• _DESCRIPTION OF THE TASK_: The lines to reproduce run from the one containing "destruct Hf as" through the final line of the entries; write them out exactly and add nothing.

(Stored items from a collection)
Definition engine (load_ok init_ok vocab_ok tokens_ok chain_ok : bool) : Engine :=
  {| llama_model := unit;
     llama_context := Toy.context;
     llama_vocab := unit;
     llama_sampler := list sampler_stage;
     nprocessors_onln := 4;
     LLAMA_DEFAULT_SEED := 4294967295;
     llama_model_load_from_file := fun _ => if load_ok then Some tt else None;
     llama_model_get_vocab := fun _ => if vocab_ok then Some tt else None;
     llama_init_from_model := fun _ cp =>
       if init_ok then Some {| Toy.kv := []; Toy.capacity := cp_n_batch cp |} else None;
     llama_memory_seq_rm := fun c _ _ _ => {| Toy.kv := []; Toy.capacity := Toy.capacity c |};
     llama_set_n_threads := fun c _ _ => c;
     llama_tokenize := fun _ text _ _ n_max _ _ =>
       if tokens_ok then Toy.tokenize text n_max else (0, []);
     llama_n_batch := Toy.capacity;
     llama_decode := Toy.decode;
     llama_sampler_chain_init := if chain_ok then Some [] else None;
     llama_sampler_chain_add := fun s st => s ++ [st];
     llama_sampler_reset := fun s => s;
     llama_sampler_sample := fun s c _ => (last (Toy.kv c) 0 - 1, s);
     llama_sampler_accept := fun s _ => s;
     llama_vocab_is_eog := fun _ tok => tok <=? 96;
     llama_token_to_piece := fun _ tok _ _ _ => Toy.to_piece tok |}.

(** A handle on a context that holds [kv] and has the given batch
    capacity. *)
Definition handle (load_ok init_ok vocab_ok tokens_ok chain_ok : bool)
    (kv : list llama_token) (cap : Z)
    : LlamaHandle (engine load_ok init_ok vocab_ok tokens_ok chain_ok) :=
  mkHandle (engine load_ok init_ok vocab_ok tokens_ok chain_ok) (Some tt)
    (Some {| Toy.kv := kv; Toy.capacity := cap |}) (Some tt) 256.

End Faulty.

(** * Properties *)

(** ** Machine integers *)

Lemma wrap_int_range (z : Z) : INT_MIN <= wrap_int z <= INT_MAX.
Proof.
  unfold wrap_int, INT_MIN, INT_MAX.
  pose proof (Z.mod_pos_bound (z + 2147483648) 4294967296 eq_refl). lia.
Qed.

Lemma wrap_int_small (z : Z) : INT_MIN <= z <= INT_MAX -> wrap_int z = z.
Proof.
  unfold wrap_int, INT_MIN, INT_MAX. intros H.
  rewrite Z.mod_small; lia.
Qed.

Lemma std_max_spec (a b : Z) : std_max a b = Z.max a b.
Proof. unfold std_max. destruct (a <? b) eqn:H; [apply Z.ltb_lt in H|apply Z.ltb_ge in H]; lia. Qed.

Lemma std_min_spec (a b : Z) : std_min a b = Z.min a b.
Proof. unfold std_min. destruct (b <? a) eqn:H; [apply Z.ltb_lt in H|apply Z.ltb_ge in H]; lia. Qed.

(** ** C strings *)

Lemma c_str_no_zero (s : std_string) : ~ In x00 s -> c_str s = s.
Proof.
  induction s as [|b s IH]; intros H; cbn; [reflexivity|].
  destruct (Byte.eqb b x00) eqn:Hb.
  - exfalso. apply H. left. symmetry. now apply Byte.byte_dec_bl.
  - rewrite IH; [reflexivity|]. intros Hin. apply H. now right.
Qed.

Lemma c_str_prefix (s : std_string) : exists tl, s = c_str s ++ tl.
Proof.
  induction s as [|b s (tl & IH)]; cbn; [exists []; reflexivity|].
  destruct (Byte.eqb b x00); [exists (b :: s); reflexivity|].
  exists tl. cbn. now rewrite <- IH.
Qed.

Lemma c_str_has_no_zero (s : std_string) : ~ In x00 (c_str s).
Proof.
  induction s as [|b s IH]; cbn; [tauto|].
  destruct (Byte.eqb b x00) eqn:Hb; [tauto|].
  intros [H|H]; [|now apply IH]. subst b. discriminate Hb.
Qed.

(** ** Traces *)

(** Right-nested form of a trace built with [++] and [::]. *)
Ltac list_norm :=
  repeat first [rewrite <- app_assoc | rewrite <- app_comm_cons | rewrite app_nil_r];
  cbn [app].

Lemma samples_app (a b : list Event) : samples (a ++ b) = samples a ++ samples b.
Proof. apply flat_map_app. Qed.

Lemma chain_stages_app (a b : list Event) :
  chain_stages (a ++ b) = chain_stages a ++ chain_stages b.
Proof. apply flat_map_app. Qed.

Lemma decodes_app (a b : list Event) : decodes (a ++ b) = decodes a ++ decodes b.
Proof. apply flat_map_app. Qed.

Lemma errors_app (a b : list Event) : errors (a ++ b) = errors a ++ errors b.
Proof. apply flat_map_app. Qed.

Lemma calls_app (a b : list Event) : calls (a ++ b) = calls a ++ calls b.
Proof. apply filter_app. Qed.

(** ** The generation loop *)

Section Generation.

Context (E : Engine) (v : llama_vocab E).

Lemma generate_gen_trace (n : nat) :
  forall t smpl out c,
  exists g c' tr,
    generate E n t v smpl out c = (Go g, c', tr) /\
    gen_trace E v t out tr (snd g) /\
    (length (samples tr) <= n)%nat.
Proof.
  induction n as [|n IH]; intros t smpl out c.
  - exists (smpl, out), c, []. cbn. repeat split; [constructor | lia].
  - cbn [generate]. unfold bind, call_sample, call_is_eog, emit, call_token_to_piece,
      call_decode, pure.
    set (r := llama_sampler_sample E smpl c (-1)).
    destruct (llama_vocab_is_eog E v (fst r)) eqn:Heog.
    + exists (snd r, out), c, [Call_sample (fst r); Call_is_eog (fst r)].
      cbn. repeat split; [now constructor | lia].
    + set (out' := if fst (llama_token_to_piece E v (fst r) 8192 0 true) >? 0
                   then out ++ firstn (Z.to_nat (fst (llama_token_to_piece E v (fst r) 8192 0 true)))
                                      (snd (llama_token_to_piece E v (fst r) 8192 0 true))
                   else out).
      assert (Hout : out' = out ++ piece_of E v (fst r)).
      { unfold out', piece_of.
        destruct (fst (llama_token_to_piece E v (fst r) 8192 0 true) >? 0);
          [reflexivity | now rewrite app_nil_r]. }
      destruct (fst (llama_decode E c [fst r]) =? 0) eqn:Hst; cbn [negb].
      * apply Z.eqb_eq in Hst.
        destruct (IH (t + 1) (llama_sampler_accept E (snd r) (fst r)) out'
                     (snd (llama_decode E c [fst r]))) as (g & c' & tr & Hg & Htr & Hlen).
        rewrite Hg. eexists g, c', _. split; [reflexivity|].
        rewrite Hst. split.
        -- rewrite Hout in Htr. apply (gen_more E v t out (fst r) tr (snd g) Heog Htr).
        -- unfold samples in *. cbn. lia.
      * apply Z.eqb_neq in Hst.
        eexists (_, out'), _, _. split; [reflexivity|]. split.
        -- cbn [snd]. rewrite Hout.
           apply (gen_failed E v t out (fst r) _ Heog Hst).
        -- cbn. lia.
Qed.

Lemma gen_trace_chain_stages t out tr out' :
  gen_trace E v t out tr out' -> chain_stages tr = [].
Proof. induction 1; cbn; auto. Qed.



(** No decode of the loop fails unless the failure is logged. *)
Lemma gen_trace_errors t out tr out' :
  gen_trace E v t out tr out' ->
  forall m, In m (errors tr) -> exists b st, In (Call_decode b st) tr /\ st <> 0.
Proof.
  induction 1 as [t out | t out tok0 Heog | t out tok0 st0 Heog Hst
                 | t out tok0 tr out' Heog Hgen IH]; intros m Hin.
  - destruct Hin.
  - destruct Hin.
  - exists [tok0], st0. split; [cbn; auto 10 | assumption].
  - cbn in Hin. destruct (IH m Hin) as (b & st & Hb & Hst).
    exists b, st. split; [|assumption]. cbn. auto 10.
Qed.

End Generation.

(** ** The prompt loop and the whole call *)

Section Completion.

Context (E : Engine).

(** The prompt loop samples nothing and adds no stage; when it falls
    through, every decode succeeded and nothing was logged as an error. *)
Lemma decode_prompt_trace (fuel : nat) (toks : list llama_token) (n nb : Z) :
  forall i c,
    let r := decode_prompt E fuel toks n nb i c in
    samples (snd r) = [] /\
    chain_stages (snd r) = [] /\
    ((fst (fst r) = Go tt /\ errors (snd r) = [] /\
      Forall (fun d => snd d = 0) (decodes (snd r))) \/
     fst (fst r) = Done [] \/ fst (fst r) = Spin).
Proof.
  induction fuel as [|fuel IH]; intros i c; cbn [decode_prompt].
  - destruct (i <? n); cbn; auto 10.
  - destruct (i <? n); [|cbn; auto 10].
    unfold bind, call_decode, emit, exit_with.
    destruct (fst (llama_decode E c _) =? 0) eqn:Hst; cbn [negb].
    + apply Z.eqb_eq in Hst.
      specialize (IH (int_add i nb) (snd (llama_decode E c
        (llama_batch_get_one toks i (std_min nb (int_sub n i)))))).
      destruct (decode_prompt E fuel toks n nb (int_add i nb) _) as [[f c'] tr].
      cbn in IH |- *. destruct IH as (Hs & Hc & Hf).
      repeat split; auto.
      destruct Hf as [(Hg & He & Hd)|Hf]; [left|right; exact Hf].
      repeat split; auto.
    + cbn; auto 10.
Qed.

Lemma clear_memory_run (c : llama_context E) :
  exists c', clear_memory E 16 0 c =
    (Go tt, c', map (fun s => Call_memory_seq_rm s 0 (-1)) [0; 1; 2; 3; 4; 5; 6; 7;
                                                            8; 9; 10; 11; 12; 13; 14; 15]).
Proof. eexists. reflexivity. Qed.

• _RESPONSE AREA_:
      destruct Hf as [(Hg & He & Hd)|Hf]; [left|right; exact Hf].
      repeat split; auto.
    + cbn; auto 10.
Qed.

Lemma clear_memory_run (c : llama_context E) :
  exists c', clear_memory E 16 0 c =
    (Go tt, c', map (fun s => Call_memory_seq_rm s 0 (-1)) [0; 1; 2; 3; 4; 5; 6; 7;
                                                            8; 9; 10; 11; 12; 13; 14; 15]).
Proof. eexists. reflexivity. Qed.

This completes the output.